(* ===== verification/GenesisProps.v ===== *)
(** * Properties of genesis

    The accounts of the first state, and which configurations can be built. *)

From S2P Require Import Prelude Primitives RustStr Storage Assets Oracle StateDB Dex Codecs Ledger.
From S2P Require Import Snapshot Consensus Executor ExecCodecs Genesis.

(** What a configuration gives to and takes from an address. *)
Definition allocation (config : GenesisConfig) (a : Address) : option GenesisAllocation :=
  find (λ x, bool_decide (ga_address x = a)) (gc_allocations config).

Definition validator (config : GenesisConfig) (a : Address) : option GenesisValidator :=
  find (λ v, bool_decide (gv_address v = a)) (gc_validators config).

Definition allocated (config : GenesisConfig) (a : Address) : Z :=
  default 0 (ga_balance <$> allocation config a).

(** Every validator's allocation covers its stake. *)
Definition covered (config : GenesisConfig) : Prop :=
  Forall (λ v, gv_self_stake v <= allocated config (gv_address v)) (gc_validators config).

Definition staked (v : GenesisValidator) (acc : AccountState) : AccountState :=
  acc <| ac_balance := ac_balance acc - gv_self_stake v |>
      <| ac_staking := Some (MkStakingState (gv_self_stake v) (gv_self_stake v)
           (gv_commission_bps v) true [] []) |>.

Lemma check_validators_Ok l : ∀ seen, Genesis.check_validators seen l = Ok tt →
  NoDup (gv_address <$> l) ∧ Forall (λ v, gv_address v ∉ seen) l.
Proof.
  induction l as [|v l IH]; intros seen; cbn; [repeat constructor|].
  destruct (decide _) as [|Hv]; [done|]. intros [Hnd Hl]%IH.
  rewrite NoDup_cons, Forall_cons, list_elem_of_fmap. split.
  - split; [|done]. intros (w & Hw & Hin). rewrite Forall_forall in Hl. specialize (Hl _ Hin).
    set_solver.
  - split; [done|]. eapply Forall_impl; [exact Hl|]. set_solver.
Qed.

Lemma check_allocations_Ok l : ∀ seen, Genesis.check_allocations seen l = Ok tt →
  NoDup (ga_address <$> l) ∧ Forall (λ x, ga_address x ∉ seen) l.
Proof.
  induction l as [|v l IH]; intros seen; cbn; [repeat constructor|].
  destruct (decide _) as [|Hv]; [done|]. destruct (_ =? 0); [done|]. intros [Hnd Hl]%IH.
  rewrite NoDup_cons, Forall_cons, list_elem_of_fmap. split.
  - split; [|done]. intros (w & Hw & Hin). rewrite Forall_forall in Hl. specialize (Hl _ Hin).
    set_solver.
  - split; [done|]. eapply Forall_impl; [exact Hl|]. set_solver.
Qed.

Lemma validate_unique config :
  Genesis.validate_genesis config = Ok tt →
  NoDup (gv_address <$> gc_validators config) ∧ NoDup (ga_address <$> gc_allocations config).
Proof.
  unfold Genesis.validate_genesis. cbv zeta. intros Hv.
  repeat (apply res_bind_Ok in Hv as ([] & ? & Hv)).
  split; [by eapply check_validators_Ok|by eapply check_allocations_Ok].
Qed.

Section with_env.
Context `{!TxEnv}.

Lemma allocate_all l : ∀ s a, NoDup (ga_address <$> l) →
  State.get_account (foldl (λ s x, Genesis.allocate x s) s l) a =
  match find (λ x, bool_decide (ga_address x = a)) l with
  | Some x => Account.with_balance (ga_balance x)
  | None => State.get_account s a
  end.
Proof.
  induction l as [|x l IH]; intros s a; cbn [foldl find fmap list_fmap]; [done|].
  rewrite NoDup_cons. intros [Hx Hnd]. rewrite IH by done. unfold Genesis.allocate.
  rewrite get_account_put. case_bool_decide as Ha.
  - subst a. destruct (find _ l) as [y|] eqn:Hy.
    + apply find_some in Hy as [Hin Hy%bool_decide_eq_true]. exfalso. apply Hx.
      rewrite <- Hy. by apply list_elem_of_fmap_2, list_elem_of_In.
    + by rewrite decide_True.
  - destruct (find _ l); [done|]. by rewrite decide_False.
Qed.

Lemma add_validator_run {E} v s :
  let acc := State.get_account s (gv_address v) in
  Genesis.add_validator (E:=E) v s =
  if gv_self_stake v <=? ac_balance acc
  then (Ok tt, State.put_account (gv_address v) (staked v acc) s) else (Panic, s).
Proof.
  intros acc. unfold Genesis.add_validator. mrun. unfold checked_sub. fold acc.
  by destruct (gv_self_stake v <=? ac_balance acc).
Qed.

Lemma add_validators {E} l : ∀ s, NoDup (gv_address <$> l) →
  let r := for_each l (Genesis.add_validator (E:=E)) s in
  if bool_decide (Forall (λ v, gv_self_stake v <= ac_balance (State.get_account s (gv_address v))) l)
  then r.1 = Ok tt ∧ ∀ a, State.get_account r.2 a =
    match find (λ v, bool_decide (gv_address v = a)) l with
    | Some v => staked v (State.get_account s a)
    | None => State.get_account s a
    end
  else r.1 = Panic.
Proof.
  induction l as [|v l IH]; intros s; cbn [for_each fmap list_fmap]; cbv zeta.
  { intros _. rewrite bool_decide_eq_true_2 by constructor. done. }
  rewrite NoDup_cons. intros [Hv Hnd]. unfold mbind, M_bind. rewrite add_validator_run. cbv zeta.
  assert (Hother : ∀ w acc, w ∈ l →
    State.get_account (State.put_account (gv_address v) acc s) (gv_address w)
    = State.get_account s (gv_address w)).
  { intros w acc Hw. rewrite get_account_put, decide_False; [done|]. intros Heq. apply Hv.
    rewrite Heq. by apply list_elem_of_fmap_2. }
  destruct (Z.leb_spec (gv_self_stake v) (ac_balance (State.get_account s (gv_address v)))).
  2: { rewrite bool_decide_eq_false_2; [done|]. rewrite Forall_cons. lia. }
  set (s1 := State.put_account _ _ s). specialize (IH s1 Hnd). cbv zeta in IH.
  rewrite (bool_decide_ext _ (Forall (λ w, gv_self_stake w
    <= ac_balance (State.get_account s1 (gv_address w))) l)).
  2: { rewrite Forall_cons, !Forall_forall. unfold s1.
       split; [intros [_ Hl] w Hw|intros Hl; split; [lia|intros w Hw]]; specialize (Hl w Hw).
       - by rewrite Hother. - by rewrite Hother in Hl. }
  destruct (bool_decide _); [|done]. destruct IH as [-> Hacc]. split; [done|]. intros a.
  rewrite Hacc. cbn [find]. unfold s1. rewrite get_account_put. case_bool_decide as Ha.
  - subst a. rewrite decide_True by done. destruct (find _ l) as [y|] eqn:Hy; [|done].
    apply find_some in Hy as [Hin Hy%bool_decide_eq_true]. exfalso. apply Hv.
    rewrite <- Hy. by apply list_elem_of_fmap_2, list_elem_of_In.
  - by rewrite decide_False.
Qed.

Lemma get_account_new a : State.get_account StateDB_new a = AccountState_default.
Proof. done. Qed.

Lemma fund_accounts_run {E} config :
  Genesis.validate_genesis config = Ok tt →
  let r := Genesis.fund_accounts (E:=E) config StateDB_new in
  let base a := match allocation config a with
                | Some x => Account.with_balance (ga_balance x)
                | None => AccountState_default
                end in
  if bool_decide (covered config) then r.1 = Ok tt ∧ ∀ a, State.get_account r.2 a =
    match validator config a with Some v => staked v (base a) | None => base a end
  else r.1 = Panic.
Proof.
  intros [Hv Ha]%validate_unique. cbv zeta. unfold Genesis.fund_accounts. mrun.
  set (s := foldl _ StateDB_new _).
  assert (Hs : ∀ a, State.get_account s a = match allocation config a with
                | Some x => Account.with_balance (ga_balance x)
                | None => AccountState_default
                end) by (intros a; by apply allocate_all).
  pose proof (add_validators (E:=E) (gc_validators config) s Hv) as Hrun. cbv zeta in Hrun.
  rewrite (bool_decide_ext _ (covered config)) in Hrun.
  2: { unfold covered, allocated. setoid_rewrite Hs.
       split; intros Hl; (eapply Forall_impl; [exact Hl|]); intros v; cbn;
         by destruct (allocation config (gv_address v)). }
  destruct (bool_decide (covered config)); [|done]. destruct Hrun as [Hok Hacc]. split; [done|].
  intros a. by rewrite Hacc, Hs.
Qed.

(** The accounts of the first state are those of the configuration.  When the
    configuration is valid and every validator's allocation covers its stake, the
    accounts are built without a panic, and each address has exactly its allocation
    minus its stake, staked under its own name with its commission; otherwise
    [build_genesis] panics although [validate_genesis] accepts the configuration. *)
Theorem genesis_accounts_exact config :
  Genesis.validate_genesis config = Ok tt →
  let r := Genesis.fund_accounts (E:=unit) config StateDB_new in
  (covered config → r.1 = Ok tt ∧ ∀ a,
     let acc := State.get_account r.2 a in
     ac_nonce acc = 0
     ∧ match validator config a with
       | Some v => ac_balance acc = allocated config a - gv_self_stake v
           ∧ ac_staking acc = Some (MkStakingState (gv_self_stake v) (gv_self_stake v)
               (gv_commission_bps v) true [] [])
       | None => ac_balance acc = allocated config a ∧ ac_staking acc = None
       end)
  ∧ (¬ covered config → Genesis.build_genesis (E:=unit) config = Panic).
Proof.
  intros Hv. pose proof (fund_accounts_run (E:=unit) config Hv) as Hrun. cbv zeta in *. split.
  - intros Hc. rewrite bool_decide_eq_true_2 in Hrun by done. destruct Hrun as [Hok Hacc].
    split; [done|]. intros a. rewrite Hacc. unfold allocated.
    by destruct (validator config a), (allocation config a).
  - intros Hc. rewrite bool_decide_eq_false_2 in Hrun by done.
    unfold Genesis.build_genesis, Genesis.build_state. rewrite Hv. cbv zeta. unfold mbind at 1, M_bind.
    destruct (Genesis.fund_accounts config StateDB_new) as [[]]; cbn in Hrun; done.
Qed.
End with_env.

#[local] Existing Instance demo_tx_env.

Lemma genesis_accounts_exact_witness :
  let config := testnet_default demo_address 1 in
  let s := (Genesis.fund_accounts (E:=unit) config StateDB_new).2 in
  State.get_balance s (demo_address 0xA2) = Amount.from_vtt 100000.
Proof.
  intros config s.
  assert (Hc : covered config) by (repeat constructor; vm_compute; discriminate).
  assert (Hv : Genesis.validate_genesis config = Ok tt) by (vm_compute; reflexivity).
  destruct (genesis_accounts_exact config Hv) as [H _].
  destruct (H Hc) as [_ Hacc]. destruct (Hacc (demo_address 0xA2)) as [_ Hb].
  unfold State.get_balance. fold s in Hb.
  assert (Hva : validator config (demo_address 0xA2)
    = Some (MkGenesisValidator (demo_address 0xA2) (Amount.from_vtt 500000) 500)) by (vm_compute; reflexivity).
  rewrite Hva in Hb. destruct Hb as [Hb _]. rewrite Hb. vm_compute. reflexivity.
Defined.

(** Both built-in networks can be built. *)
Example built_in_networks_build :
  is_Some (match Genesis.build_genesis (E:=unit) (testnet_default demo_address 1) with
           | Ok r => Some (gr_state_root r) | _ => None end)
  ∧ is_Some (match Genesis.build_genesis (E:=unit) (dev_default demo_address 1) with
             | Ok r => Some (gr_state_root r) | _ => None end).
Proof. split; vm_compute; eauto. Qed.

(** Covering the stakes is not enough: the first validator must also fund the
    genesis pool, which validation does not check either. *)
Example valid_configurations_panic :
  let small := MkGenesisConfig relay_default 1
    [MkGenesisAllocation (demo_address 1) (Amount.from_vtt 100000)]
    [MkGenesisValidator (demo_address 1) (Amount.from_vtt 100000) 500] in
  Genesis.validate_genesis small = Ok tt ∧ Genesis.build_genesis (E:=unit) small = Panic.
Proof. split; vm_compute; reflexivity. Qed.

#### Work to complete:
Count the lines above that include the word "allocated". Reply with that number alone.

#### Result for this task:
6